En ella se alza, en lo más alto, el problema principal. Su chapitel, que fue puesto a finales del siglo XVI, y que con toda su estructura podrida tuvo que ser renovado a principios de este siglo nuestro, vuelve a tener graves problemas de mantenimiento. Su estructura tiende a abrirse y hundirse. De ahí que el arquitecto municipal de comienzos de siglo, Ramón del Cura, le puso a la torre un añadido que sin ser desagradable, alteraba la esencia de su primitivismo, y es esa barandilla con esquinas piramidales que era necesaria para detener el proceso de ensanchamiento y «estallido» del chapitel. Hoy este se encuentra tan deteriorado que, sin crear falsas alarmas, sí que puede asegurarse de que corre peligro, en cualquier borrascoso amanecer de vientos, de venirse al suelo.

La solución, que habrá de acometerse cuanto antes, y mucho mejor en esa colaboración abierta entre entidades que propició la anterior fase restauradora, está elaborándose por el arquitecto director del proceso, José Juste, quien ha pedido opiniones a todos cuantos quieran darla.

Una de las salidas al tema es la de quitar de forma permanente el chapitel. En las imágenes que acompañan a este artículo, se puede ver el aspecto de la torre de Santa María sin el referido chapitel. Aunque esta posibilidad eliminaría peligros para siempre, y además recuperaría el perfil clásico, primitivo, de la torre mudéjar, rompería de forma radical el perfil más conocido del templo, de su plaza, e incluso de la ciudad. El chapitel de Santa María es ya un punto de referencia de la silueta y el estilo de Guadalajara, algo que todos llevamos grabado en la retina e impreso en el corazón.
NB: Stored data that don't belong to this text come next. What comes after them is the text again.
(* ===== verification/StoreMoves.v ===== *)
(** What a step of a call may do to the world when other calls are under way:
    the writers and the new bucket names that the call owns, and the bucket whose
    [commitMu] it holds, are its own; everything else only grows. *)

From S2P Require Import Prelude Errors GoMonad Pool GoStd Types Names Hash Database World Bucket Store BlobWriter StoreInv Triple StoreSafe StoreOps ObjectOps WriterOps StoreProgs.
From stdpp Require Import options.

(** The paths that calls take turns at: the temporary files of writers, blobs and
    databases. *)
Definition contested (p : path) : Prop :=
  (∃ n i, p = upload_path n i) ∨ (∃ n sha, p = blob_path n sha) ∨ (∃ n, p = db_path n).

(** The fields of [moves] that a step does not touch. *)
Ltac keeping := split; try done; try (by intros ?).

Section moves.
Context (L : list nat) (X : gset nat) (N : gset string).

(** From [w0] to [w]: the mutexes [L] are held, the writers in [X] and the names in
    [N] are owned. *)
Record moves (w0 w : world) : Prop := {
  mo_calm : calm w0 w;
  mo_next : next w0 ≤ next w;
  mo_handles : handles w0 ⊆ handles w;
  mo_buckets : buckets w0 ⊆ buckets w;
  mo_writers p : p < next w0 → p ∉ X → writers w !! p = writers w0 !! p;
  mo_inodes p bw : writers w !! p = Some bw →
    (∃ bw0, writers w0 !! p = Some bw0 ∧ w_ino bw0 = w_ino bw ∧ (w_done bw0 = true → w_done bw = true)) ∨
    (next w0 ≤ p ∧ next w0 ≤ w_ino bw);
  mo_temps p bw : writers w0 !! p = Some bw → p ∉ X → tree w !! w_tmp bw = tree w0 !! w_tmp bw;
  mo_nodes p nd : tree w0 !! p = Some nd → (∀ i, nd ≠ NFile i) → tree w !! p = Some nd;
  mo_bare n c : n ∉ N → validBucketName n = true → tree w0 !! [n] = Some NDir → tree w0 !! db_path n = None →
    tree w0 !! [n; c] = None → tree w !! [n; c] = None;
  mo_db n h : buckets w0 !! n = Some h → commit_mu h ∉ L → bucket_db w n = bucket_db w0 n;
  mo_blob n h sha : buckets w0 !! n = Some h → commit_mu h ∉ L → tree w !! blob_path n sha = tree w0 !! blob_path n sha;
  mo_files x c : x < next w0 → files w0 !! x = Some c →
    (∀ p bw, p ∈ X → writers w0 !! p = Some bw → w_done bw = false → w_ino bw ≠ x) → files w !! x = Some c;
}.

(** Only pointers that have been allocated are owned. *)
Definition allocated (w : world) : Prop := ∀ p, p ∈ X → p < next w.

Lemma moves_refl w : moves w w.
Proof. keeping. intros p bw Hp. left. by exists bw. Qed.

Lemma moves_trans w0 w1 w2 : world_ok w0 → allocated w0 → moves w0 w1 → moves w1 w2 → moves w0 w2.
Proof.
  intros Hok Hal [] []. split.
  - by eapply calm_trans.
  - lia.
  - by etrans.
  - by etrans.
  - intros p Hp HX. rewrite mo_writers1, mo_writers0; [done..|lia|done].
  - intros p bw Hbw. destruct (mo_inodes1 p bw Hbw) as [(bw1 & H1 & E1 & D1)|]; [|right; lia].
    destruct (mo_inodes0 p bw1 H1) as [(bw0 & H0 & E0 & D0)|]; [left|right; lia]. exists bw0. split_and!; [done|congruence|auto].
  - intros p bw Hp HX. rewrite (mo_temps1 p bw), (mo_temps0 p bw); [done..| |done].
    rewrite mo_writers0; [done| |done]. by destruct (ok_writers _ (wok_proc _ Hok) _ _ Hp).
  - auto.
  - intros n c HnN Hv Hdir Hdb Hc. apply mo_bare1; try done; [|by apply mo_bare0|by apply mo_bare0].
    by apply mo_nodes0.
  - intros n h Hn HL. rewrite (mo_db1 n h), (mo_db0 n h); [done..| |done]. by eapply lookup_weaken.
  - intros n h sha Hn HL. rewrite (mo_blob1 n h), (mo_blob0 n h); [done..| |done]. by eapply lookup_weaken.
  - intros x c Hlt Hx Hno. apply mo_files1; [lia|by apply mo_files0|]. intros p bw Hp Hbw Hnd.
    destruct (mo_inodes0 p bw Hbw) as [(bw0 & H0 & <- & D0)|[? _]]; [|specialize (Hal p Hp); lia].
    eapply Hno; [done..|]. destruct (w_done bw0); [|done]. by rewrite D0 in Hnd.
Qed.

Lemma allocated_next w w' : next w ≤ next w' → allocated w → allocated w'.
Proof. intros Hn Ha p Hp. specialize (Ha p Hp). lia. Qed.

Lemma moves_quiet w w' : quiet w w' → moves w w'.
Proof. intros Hq. pose proof (quiet_calm _ _ Hq). destruct Hq as (fs & _ & ->), (moves_refl w). by split. Qed.
Lemma quiet_moves w0 w1 w2 : quiet w0 w1 → moves w1 w2 → moves w0 w2.
Proof.
  intros Hq []. pose proof (calm_trans _ _ _ (quiet_calm _ _ Hq) mo_calm0). destruct Hq as (fs & _ & ->). by split.
Qed.

Lemma moves_faults fs w w' : moves w w' → faults w = fs → moves w (set_faults fs w').
Proof. intros [] <-. by keeping. Qed.

(** ** Elementary steps *)

(** The tree changes at one path. *)
Lemma moves_tree f w p :
  world_ok w →
  (∀ q, q ≠ p → f (tree w) !! q = tree w !! q) →
  (∀ nd, tree w !! p = Some nd → (∀ i, nd ≠ NFile i) → f (tree w) !! p = Some nd) →
  (∀ q bw, writers w !! q = Some bw → q ∉ X → w_tmp bw ≠ p) →
  (∀ n c, p = [n; c] → n ∉ N → tree w !! db_path n = None → tree w !! p = None → f (tree w) !! p = None) →
  (∀ n h sha, p = blob_path n sha → buckets w !! n = Some h → commit_mu h ∈ L) →
  (∀ n h, p = db_path n → buckets w !! n = Some h → f (tree w) !! p = tree w !! p) →
  moves w (set_tree f w).
Proof.
  intros Hok Hq Hp Htmp Hdb Hblob Hreg. keeping; cbn.
  - intros q bw Hbw. left. by exists bw.
  - intros q bw Hbw HX. apply Hq. by eapply Htmp.
  - intros q nd Hnd Hno. destruct (decide (q = p)) as [->|]; [by apply Hp|by rewrite Hq].
  - intros n c Hn _ _ Hno Hnone. destruct (decide ([n; c] = p)) as [E|]; [|by rewrite Hq]. subst p. by eapply Hdb.
  - intros n h Hn HL. unfold bucket_db; cbn. destruct (decide (db_path n = p)) as [E|]; [|by rewrite Hq]. subst p. by rewrite (Hreg n h).
  - intros n h sha Hn HL. destruct (decide (blob_path n sha = p)) as [E|]; [|by rewrite Hq]. subst p. by destruct HL; eapply Hblob.
Qed.

(** A node appears at a path that no calls take turns at. *)
Lemma moves_insert p nd w :
  world_ok w → tree w !! p = None → ¬ contested p → (∀ n c, p = [n; c] → n ∈ N ∨ tree w !! db_path n ≠ None) →
  moves w (set_tree (insert p nd) w).
Proof.
  intros Hok Hnone Hno Hbare. unfold contested in Hno. apply (moves_tree _ w p); [done|..|naive_solver|naive_solver|naive_solver].
  - intros q Hq. by rewrite lookup_insert_ne.
  - intros nd' Hnd'. congruence.
  - intros q bw Hbw _ E. destruct (writer_bucket _ _ _ Hok Hbw) as (b & _ & _ & _ & Htmp). apply Hno. left. rewrite <- E, Htmp. eauto.
Qed.
End moves.

(** ** The steps of the store *)
Section steps.
Context (L : list nat) (X : gset nat) (N : gset string).
Abbreviation mv := (moves L X N).

Lemma layout_dir_free n rest : layout rest NDir → ¬ contested (n :: rest).
Proof.
  intros Hl [(m & i & E)|[(m & sha & E)|(m & E)]].
  - unfold upload_path, temp_path in E. cbn in E. injection E as <- ->. inversion Hl.
  - unfold blob_path in E. simplify_eq. inversion Hl.
  - unfold db_path in E. simplify_eq. inversion Hl.
Qed.

Lemma moves_mkdir w n rest :
  world_ok w → layout rest NDir → tree w !! (n :: rest) = None → (rest ≠ [] → n ∈ N ∨ tree w !! db_path n ≠ None) →
  mv w (set_tree (insert (n :: rest) NDir) w).
Proof.
  intros ??? Hb. apply moves_insert; [done..|by apply layout_dir_free|]. intros m c E. simplify_eq. by apply Hb.
Qed.

(** The memory of the process and the counters change alone. *)
Lemma moves_next w k : next w ≤ k → mv w (set_next k w).
Proof. intros. destruct (moves_refl L X N w). by keeping. Qed.

(** A new temporary file. *)
Lemma moves_temp w n :
  world_ok w → validBucketName n = true → mv w (with_temp (upload_path n (next w)) w).
Proof.
  intros Hok Hn. assert (tree w !! upload_path n (next w) = None) as Hnone by (by apply temp_path_free; [..|left]).
  assert (mv w (set_tree (insert (upload_path n (next w)) (NFile (next w))) w)) as Hm.
  { apply (moves_tree _ _ _ _ w (upload_path n (next w))); [done|..|done|done|done].
    - intros q Hq. by rewrite lookup_insert_ne.
    - intros nd Hnd. congruence.
    - intros q bw Hbw _ E. destruct (writer_bucket _ _ _ Hok Hbw) as (b & _ & _ & _ & Htmp).
      destruct (ok_writers _ (wok_proc _ Hok) _ _ Hbw) as (_ & Hi & _). rewrite Htmp in E. apply upload_path_inj in E as [_ E]. lia. }
  destruct Hm. keeping; cbn; [lia|].
  intros x c Hlt Hx _. by rewrite lookup_insert_ne by lia.
Qed.

Lemma moves_new_writer w w1 p bw :
  mv w w1 → next w ≤ w_ino bw → next w1 ≤ p → mv w (set_writers (insert p bw) w1).
Proof.
  intros [] Hi Hp. keeping; cbn.
  - intros q Hq ?. rewrite lookup_insert_ne by lia. auto.
  - intros q bw' [[<- <-]|[_ Hq]]%lookup_insert_Some; [right; lia|auto].
Qed.

(** An owned writer changes. *)
Lemma moves_writer f w p :
  p ∈ X → (∀ bw, w_ino (f bw) = w_ino bw ∧ (w_done bw = true → w_done (f bw) = true)) → mv w (set_writers (alter f p) w).
Proof.
  intros Hp Hf. keeping; cbn.
  - intros q _ Hq. rewrite lookup_alter_ne; [done|]. by intros ->.
  - intros q bw [(<- & bw' & Hq & ->)|[_ Hq]]%lookup_alter_Some; left; [exists bw'|by exists bw]. destruct (Hf bw'). by rewrite H.
Qed.

Lemma moves_fed w p bw q : p ∈ X → writing w p bw → mv w (fed p bw q w).
Proof.
  intros Hp [Hbw Hnd]. destruct (moves_writer (feed q) (set_files (alter (λ c, c ++ q) (w_ino bw)) w) p Hp) as []; [done|].
  keeping; cbn. intros x c _ Hx Hno. rewrite lookup_alter_ne; [done|]. by apply (Hno p).
Qed.

(** The blob of the locked bucket is put in place of the owned writer's file. *)
Lemma moves_rename w p bw b sha i :
  world_ok w → p ∈ X → writers w !! p = Some bw → handles w !! w_b bw = Some b → b_open b = true →
  commit_mu (w_b bw) ∈ L →
  tree w !! w_tmp bw = Some (NFile i) →
  tree w !! blob_path (b_name b) sha ≠ Some NDir → (∀ j, tree w !! blob_path (b_name b) sha ≠ Some (NDb j)) →
  mv w (set_tree (λ t, <[blob_path (b_name b) sha := NFile i]> (delete (w_tmp bw) t)) w).
Proof.
  intros Hok Hp Hbw Hb Ho HL Hi Hnd Hndb.
  destruct (writer_bucket _ _ _ Hok Hbw) as (b' & Hb' & _ & _ & Htmp). replace b' with b in * by congruence.
  assert (∀ q bw', writers w !! q = Some bw' → q ∉ X → w_tmp bw' ≠ w_tmp bw) as Hdiff.
  { intros q bw' Hq HX E. destruct (writer_bucket _ _ _ Hok Hq) as (b2 & _ & _ & _ & Htmp').
    rewrite Htmp, Htmp' in E. apply upload_path_inj in E as [_ E]. apply HX.
    replace q with p; [done|]. by eapply (ok_writers_inj _ (wok_proc _ Hok)). }
  keeping; cbn.
  - intros q bw' Hq. left. by exists bw'.
  - intros q bw' Hq HX. destruct (writer_bucket _ _ _ Hok Hq) as (b2 & _ & _ & _ & Htmp').
    rewrite lookup_insert_ne by (by rewrite Htmp'). rewrite lookup_delete_ne; [done|]. apply not_eq_sym. by eapply Hdiff.
  - intros q nd Hq Hno. rewrite lookup_insert_ne.
    + rewrite lookup_delete_ne; [done|]. intros E. subst q. rewrite Hi in Hq. simplify_eq. by destruct (Hno i).
    + intros E. subst q. destruct nd; [done|by destruct (Hno ino)|by destruct (Hndb ino)].
  - intros m c _ _ _ _ Hm. rewrite lookup_insert_ne by done. rewrite lookup_delete_ne; [done|]. by rewrite Htmp.
  - intros m k Hm HLk. unfold bucket_db; cbn. rewrite lookup_insert_ne by done. rewrite lookup_delete_ne; [done|]. rewrite Htmp. apply upload_not_db.
  - intros m k s Hm HLk. rewrite lookup_insert_ne.
    + rewrite lookup_delete_ne; [done|]. by rewrite Htmp.
    + intros [En Es]%blob_path_inj. subst. destruct (ok_handles _ (wok_proc _ Hok) _ _ Hb) as (_ & _ & _ & Hreg).
      destruct (Hreg Ho) as [Hreg' _]. congruence.
Qed.

(** The tables of the locked bucket are replaced. *)
Lemma moves_commit w h n i tx :
  world_ok w → is_open w h n → handles w !! h = Some (mkBucket n [n] i true) → commit_mu h ∈ L →
  mv w (set_dbs (insert i tx) w).
Proof.
  intros Hok Ho Hh HL. destruct (is_open_facts _ _ _ Hok Ho) as (i' & d & Hh' & Hreg & _ & Ht & _).
  rewrite Hh in Hh'. injection Hh' as <-. destruct (moves_refl L X N w). keeping.
  intros m k Hm HLk. unfold bucket_db; cbn. destruct (tree w !! db_path m) as [[|j|j]|] eqn:Ej; try done.
  rewrite lookup_insert_ne; [done|]. intros <-.
  pose proof (ok_db_inj _ (wok_disk _ Hok) _ _ _ Ej Ht) as E. unfold db_path in E. injection E as ->. congruence.
Qed.

(** A blob of the locked bucket is removed, or the file of an owned writer. *)
Lemma moves_remove_blob w h n sha :
  world_ok w → is_open w h n → commit_mu h ∈ L → (∀ nd, tree w !! blob_path n sha = Some nd → ∃ i, nd = NFile i) →
  mv w (set_tree (delete (blob_path n sha)) w).
Proof.
  intros Hok Ho HL Hfile. destruct (is_open_facts _ _ _ Hok Ho) as (i & d & _ & Hreg & _).
  apply (moves_tree _ _ _ _ w (blob_path n sha)); [done|..].
  - intros q Hq. by rewrite lookup_delete_ne.
  - intros nd Hnd Hno. destruct (Hfile _ Hnd) as [j ->]. by destruct (Hno j).
  - intros q bw Hbw _ E. destruct (writer_bucket _ _ _ Hok Hbw) as (b & _ & _ & _ & Htmp). by rewrite Htmp in E.
  - done.
  - intros m k s [-> ->]%blob_path_inj Hk. congruence.
  - done.
Qed.

Lemma moves_remove_temp w p bw :
  world_ok w → p ∈ X → writers w !! p = Some bw → (∀ nd, tree w !! w_tmp bw = Some nd → ∃ i, nd = NFile i) →
  mv w (set_tree (delete (w_tmp bw)) w).
Proof.
  intros Hok Hp Hbw Hfile. destruct (writer_bucket _ _ _ Hok Hbw) as (b & _ & _ & _ & Htmp).
  apply (moves_tree _ _ _ _ w (w_tmp bw)); [done|..].
  - intros q Hq. by rewrite lookup_delete_ne.
  - intros nd Hnd Hno. destruct (Hfile _ Hnd) as [j ->]. by destruct (Hno j).
  - intros q bw' Hq HX E. destruct (writer_bucket _ _ _ Hok Hq) as (b2 & _ & _ & _ & Htmp').
    rewrite Htmp, Htmp' in E. apply upload_path_inj in E as [_ E]. apply HX.
    replace q with p; [done|]. by eapply (ok_writers_inj _ (wok_proc _ Hok)).
  - intros n c E. rewrite Htmp in E. done.
  - intros n h s E. rewrite Htmp in E. done.
  - intros n h E. rewrite Htmp in E. done.
Qed.

(** A bucket gets its database, and its tables their first row. *)
Lemma moves_new_db w n :
  world_ok w → n ∈ N → tree w !! db_path n = None →
  mv w (set_next (S (next w)) (set_dbs (insert (next w) empty_database) (set_tree (insert (db_path n) (NDb (next w))) w))).
Proof.
  intros Hok Hn Hnone.
  assert (∀ m h, buckets w !! m = Some h → m ≠ n) as Hreg.
  { intros m h Hm ->. destruct (is_open_facts w h n Hok) as (i & d & _ & _ & _ & Ht & _); [by apply is_open_registered|]. congruence. }
  assert (mv w (set_tree (insert (db_path n) (NDb (next w))) w)) as Hm.
  { apply (moves_tree _ _ _ _ w (db_path n)); [done|..].
    - intros q Hq. by rewrite lookup_insert_ne.
    - intros nd Hnd. congruence.
    - intros q bw Hbw _ E. destruct (writer_bucket _ _ _ Hok Hbw) as (b & _ & _ & _ & Htmp). by rewrite Htmp in E.
    - intros m c E HmN. unfold db_path in E. by simplify_eq.
    - done.
    - intros m h E Hh. unfold db_path in E. simplify_eq. by destruct (Hreg m h). }
  destruct Hm. keeping; cbn; [lia|].
  intros m h Hm HLh. rewrite <- (mo_db0 m h) by done. unfold bucket_db; cbn.
  destruct (is_open_facts w h m Hok) as (i & d & _ & _ & _ & Ht & Hd & _); [by apply is_open_registered|].
  rewrite lookup_insert_ne by (intros E; unfold db_path in E; simplify_eq; by destruct (Hreg m h)). rewrite Ht.
  rewrite lookup_insert_ne; [done|]. destruct (ok_dbs _ (wok_disk _ Hok) _ _ Hd). lia.
Qed.

Lemma moves_bucket_info w n i t :
  world_ok w → buckets w !! n = None → tree w !! db_path n = Some (NDb i) →
  mv w (set_dbs (alter (sql_insert_bucket_info t) i) w).
Proof.
  intros Hok Hn Ht. destruct (moves_refl L X N w). keeping.
  intros m h Hm _. unfold bucket_db; cbn. destruct (tree w !! db_path m) as [[|j|j]|] eqn:Ej; try done.
  rewrite lookup_alter_ne; [done|]. intros <-.
  pose proof (ok_db_inj _ (wok_disk _ Hok) _ _ _ Ej Ht) as E. unfold db_path in E. injection E as ->. congruence.
Qed.

Lemma moves_register w n b :
  handles w !! next w = None → buckets w !! n = None →
  mv w (set_buckets (insert n (next w)) (set_handles (insert (next w) b) (set_next (S (next w)) w))).
Proof.
  intros Hh Hn. destruct (moves_refl L X N w). keeping; cbn; [lia|by apply insert_subseteq..].
Qed.
End steps.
Lo que sí propone el arquitecto Juste, y parece algo muy razonable, es eliminar el barandal superior que está sujetando dicho chapitel, y que con las técnicas de hoy en día sería inútil, podría eliminarse. Es así como aparece en el también adjunto grabado que Jenaro Pérez-Villamil dibujó a mediados del siglo XIX, y en el que, a pesar de ciertas exageraciones seudo-románticas, nos entrega la más clásica de las estampas de este templo, que consideramos se está ahora en la oportunidad de recuperar. En los próximos meses veremos, pues, cómo la altura esbelta de Santa María comenzará a renovarse, a recuperar antiguas esencias. Nuestro patrimonio, por tanto, sigue vivo, que es lo importante.